Jak naprawdę wyglądał weekend w Zakopanem? Sprawdziliśmy
Z Zakopanego pokazano tłumy spacerujących turystów, ogromną kolejkę do otwartej karczmy, a także „koronaparty”, czyli bawiącą się młodzież. Próba powrotu do normalności nie spodobała się władzom, ekspertom, a także mediom głównego nurtu, które pojawiły się na miejscu, aby szukać sensacji.
– To był wyjątkowy weekend policjantów z Zakopanego wspieranych przez garnizon małopolski, co było efektem kumulacji turystycznej. To tak, jakby w jeden weekend w Zakopanem świętowano Sylwestera, karnawał i skoki narciarskie.
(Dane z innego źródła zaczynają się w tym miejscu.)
(** * pbm.go: reading, transforming and saving PBM images

    A shallow embedding of [pbm.go] and of the parts of the Go standard
    library it calls ([bufio.Scanner], [fmt.Sscanf], [fmt.Fprintf],
    [unicode/utf8]), followed by the properties of the decoder, the
    encoder and the in-place transforms.

    Conventions.
    - A Go [string] is a sequence of bytes: [gostring := list ascii].
    - A Go [int] and a [rune] are integers in [Z]; every loop below stays
      far from the 64-bit bounds, which matter only where [strconv.ParseInt]
      checks them.
    - A method with a pointer receiver that mutates the image in place is a
      function [PBM -> option PBM]; [None] is the run-time panic of an index
      out of range.  Rows are distinct slices, as [ReadPBM] builds them. *)

From Stdlib Require Import ZArith Lia Ascii String.
From stdpp Require Import base option list strings.

(* ===================================================================== *)
(** * Bytes, strings and runes *)
(* ===================================================================== *)

Abbreviation byte := ascii (only parsing).
Abbreviation gostring := (list ascii) (only parsing).
Abbreviation rune := Z (only parsing).

(** A string literal of the source, as its bytes. *)
Definition str (s : string) : gostring := list_ascii_of_string s.

(** The numeric value of a byte, [0 <= code b < 256]. *)
Definition code (b : byte) : Z := Z.of_N (N_of_ascii b).

(** The conversion [byte(z)] of an integer in range. *)
Definition byte_of (z : Z) : byte := ascii_of_N (Z.to_N z).

Definition LF : byte := byte_of 10.
Definition CR : byte := byte_of 13.

(* ===================================================================== *)
(** * unicode/utf8 *)
(* ===================================================================== *)

Module utf8.
Local Open Scope Z_scope.

Definition RuneError : rune := 65533.   (* U+FFFD *)
Definition RuneSelf : Z := 128.
Definition MaxRune : rune := 1114111.   (* U+10FFFF *)
Definition surrogateMin : rune := 55296.
Definition surrogateMax : rune := 57343.

Definition locb : Z := 128.  (* 1000 0000 *)
Definition hicb : Z := 191.  (* 1011 1111 *)
Definition maskx : Z := 63.
Definition mask2 : Z := 31.
Definition mask3 : Z := 15.
Definition mask4 : Z := 7.

(** The entries of the table [first]: the size of the sequence in the low
    three bits, the index into [acceptRanges] in the high four. *)
Definition xx : Z := 241. (* 0xF1 invalid, size 1 *)
Definition as_ : Z := 240. (* 0xF0 ASCII, size 1 *)
Definition s1 : Z := 2.   (* 0x02 accept 0, size 2 *)
Definition s2 : Z := 19.  (* 0x13 accept 1, size 3 *)
Definition s3 : Z := 3.   (* 0x03 accept 0, size 3 *)
Definition s4 : Z := 35.  (* 0x23 accept 2, size 3 *)
Definition s5 : Z := 52.  (* 0x34 accept 3, size 4 *)
Definition s6 : Z := 4.   (* 0x04 accept 0, size 4 *)
Definition s7 : Z := 68.  (* 0x44 accept 4, size 4 *)

Definition first (b : Z) : Z :=
  if b <? 128 then as_        (* 0x00-0x7F *)
  else if b <? 194 then xx    (* 0x80-0xC1 *)
  else if b <? 224 then s1    (* 0xC2-0xDF *)
  else if b =? 224 then s2    (* 0xE0 *)
  else if b <? 237 then s3    (* 0xE1-0xEC *)
  else if b =? 237 then s4    (* 0xED *)
  else if b <? 240 then s3    (* 0xEE-0xEF *)
  else if b =? 240 then s5    (* 0xF0 *)
  else if b <? 244 then s6    (* 0xF1-0xF3 *)
  else if b =? 244 then s7    (* 0xF4 *)
  else xx.                    (* 0xF5-0xFF *)

Definition acceptRanges (i : Z) : Z * Z :=
  if i =? 0 then (locb, hicb)
  else if i =? 1 then (160, hicb)
  else if i =? 2 then (locb, 159)
  else if i =? 3 then (144, hicb)
  else if i =? 4 then (locb, 143)
  else (0, 0).

Definition cont (b : Z) : bool := (locb <=? b) && (b <=? hicb).

(** [utf8.DecodeRuneInString]: the first rune of [s] and its width in
    bytes; an invalid or short sequence is [(RuneError, 1)]. *)
Definition DecodeRune (s : gostring) : rune * nat :=
  match s with
  | [] => (RuneError, 0%nat)
  | b0 :: t =>
    let s0 := code b0 in
    let x := first s0 in
    if as_ <=? x then ((if x =? as_ then s0 else RuneError), 1%nat)
    else
      let sz := Z.to_nat (Z.land x 7) in
      let '(lo, hi) := acceptRanges (Z.shiftr x 4) in
      if (length s <? sz)%nat then (RuneError, 1%nat)
      else match t with
      | [] => (RuneError, 1%nat)
      | b1 :: t1 =>
        let c1 := code b1 in
        if (c1 <? lo) || (hi <? c1) then (RuneError, 1%nat)
        else if (sz <=? 2)%nat then
          (Z.lor (Z.shiftl (Z.land s0 mask2) 6) (Z.land c1 maskx), 2%nat)
        else match t1 with
        | [] => (RuneError, 1%nat)
        | b2 :: t2 =>
          let c2 := code b2 in
          if negb (cont c2) then (RuneError, 1%nat)
          else if (sz <=? 3)%nat then
            (Z.lor (Z.lor (Z.shiftl (Z.land s0 mask3) 12)
                          (Z.shiftl (Z.land c1 maskx) 6))
                   (Z.land c2 maskx), 3%nat)
          else match t2 with
          | [] => (RuneError, 1%nat)
          | b3 :: _ =>
            let c3 := code b3 in
            if negb (cont c3) then (RuneError, 1%nat)
            else
              (Z.lor (Z.lor (Z.lor (Z.shiftl (Z.land s0 mask4) 18)
                                   (Z.shiftl (Z.land c1 maskx) 12))
                            (Z.shiftl (Z.land c2 maskx) 6))
                     (Z.land c3 maskx), 4%nat)
          end
        end
      end
  end.

(** [utf8.AppendRune]: the UTF-8 encoding of a rune; a surrogate or a
    value out of range is encoded as [RuneError]. *)
Definition EncodeRune (r : rune) : gostring :=
  let three (r : rune) :=
    [ byte_of (Z.lor 224 (Z.shiftr r 12));
      byte_of (Z.lor 128 (Z.land (Z.shiftr r 6) maskx));
      byte_of (Z.lor 128 (Z.land r maskx)) ] in
  if r <? 0 then three RuneError
  else if r <=? 127 then [ byte_of r ]
  else if r <=? 2047 then
    [ byte_of (Z.lor 192 (Z.shiftr r 6)); byte_of (Z.lor 128 (Z.land r maskx)) ]
  else if (MaxRune <? r) || ((surrogateMin <=? r) && (r <=? surrogateMax))
  then three RuneError
  else if r <=? 65535 then three r
  else
    [ byte_of (Z.lor 240 (Z.shiftr r 18));
      byte_of (Z.lor 128 (Z.land (Z.shiftr r 12) maskx));
      byte_of (Z.lor 128 (Z.land (Z.shiftr r 6) maskx));
      byte_of (Z.lor 128 (Z.land r maskx)) ].

(** The runes a [for _, char := range s] loop visits: at each position
    one rune is decoded and the loop advances by its width (by one byte
    after an invalid sequence).  [skip] counts the bytes of the current
    rune still to pass over. *)
Fixpoint range_from (skip : nat) (s : gostring) : list rune :=
  match s with
  | [] => []
  | _ :: t =>
    match skip with
    | S k => range_from k t
    | O => let '(r, size) := DecodeRune s in r :: range_from (size - 1) t
    end
  end.

Definition runes (s : gostring) : list rune := range_from 0 s.
End utf8.

(* ===================================================================== *)
(** * bufio.Scanner with the default split function ScanLines *)
(* ===================================================================== *)

Module bufio.

(** [bufio.MaxScanTokenSize]: the buffer of a Scanner grows to 64 KiB and
    no further. *)
Definition MaxScanTokenSize : Z := 65536.

Inductive scanErr := EOF | ErrTooLong.

(** The state of a Scanner over a file: the bytes not yet consumed, the
    last token, and the sticky error. *)
Record Scanner := mkScanner {
  input : gostring;
  token : gostring;
  err : option scanErr
}.

Definition NewScanner (file : gostring) : Scanner :=
  {| input := file; token := []; err := None |}.

(** The bytes before the first newline, and what follows that newline
    ([None] when there is no newline). *)
Fixpoint break_line (s : gostring) : gostring * option gostring :=
  match s with
  | [] => ([], None)
  | c :: t =>
    if bool_decide (c = LF) then ([], Some t)
    else let '(l, r) := break_line t in (c :: l, r)
  end.

(** [dropCR]: drops one terminal carriage return. *)
Fixpoint dropCR (data : gostring) : gostring :=
  match data with
  | [] => []
  | [c] => if bool_decide (c = CR) then [] else [c]
  | c :: t => c :: dropCR t
  end.

(** [ScanLines] on the buffered bytes: a line ended by a newline, or at
    the end of the input the final line without one; [e] is the error to
    record when the input is exhausted. *)
Definition scanLine (data : gostring) (e : scanErr) (keep : option scanErr)
  : bool * Scanner :=
  let '(line, rest) := break_line data in
  match rest with
  | Some r => (true, {| input := r; token := dropCR line; err := keep |})
  | None =>
    match line with
    | [] => (false, {| input := []; token := []; err := Some e |})
    | _ => (true, {| input := []; token := dropCR line; err := Some e |})
    end
  end.

(** [Scanner.Scan].  A line is found when its newline (or the end of the
    file) comes within the [MaxScanTokenSize] bytes the buffer can hold;
    otherwise the scan stops with [ErrTooLong] and the token is empty.
    Once an error is set nothing more is read: the split function is
    offered what the buffer still holds ([atEOF] is [s.err != nil]), then
    every scan fails. *)
Definition Scan (s : Scanner) : bool * Scanner :=
  match err s with
  | None =>
    let '(line, _) := break_line (input s) in
    if (MaxScanTokenSize <=? Z.of_nat (length line))%Z then
      (false, {| input := take (Z.to_nat MaxScanTokenSize) line;
                 token := []; err := Some ErrTooLong |})
    else scanLine (input s) EOF None
  | Some e => scanLine (input s) e (Some e)
  end.

(** [Scanner.Text]. *)
Definition Text (s : Scanner) : gostring := token s.
End bufio.

(* ===================================================================== *)
(** * strconv and fmt: scanning and printing decimal integers *)
(* ===================================================================== *)

Module strconv.
Local Open Scope Z_scope.

Definition minInt64 : Z := - 2 ^ 63.
Definition maxInt64 : Z := 2 ^ 63 - 1.

Definition isDigit (r : rune) : bool := (48 <=? r) && (r <=? 57).

(** The loop of [strconv.ParseUint] in base 10: [n = n*10 + d] over the
    digits, a syntax error at any other character (in base 10 an
    underscore is one). *)
Fixpoint parseDigits (s : list rune) (n : Z) : option Z :=
  match s with
  | [] => Some n
  | c :: t => if isDigit c then parseDigits t (n * 10 + (c - 48)) else None
  end.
Wszystko zbiegło się w jeden weekend, o czym świadczyły tłumy ludzi wypoczywających w Zakopanem i bawiących się na Krupówkach – mówił PAP rzecznik zakopiańskiej policji asp. Roman Wieczorek.
To prawda. Ten weekend był wyjątkowy, ponieważ od 12 lutego rząd wycofał warunkowo część obostrzeń na okres dwóch tygodni. Otwarte zostały m.in. hotele i stoki narciarskie. Niestety, zamknięte pozostawały restauracje, kawiarnie i bary. W Zakopanem zdecydowanie największe ich zagęszczenie jest na Krupówkach, a więc siłą rzeczy turyści udali się właśnie tam. Wśród nich byli nie tylko typowi imprezowicze, ale również wracający z gór narciarze i turyści, pragnący ogrzać się herbatą lub grzanym winem.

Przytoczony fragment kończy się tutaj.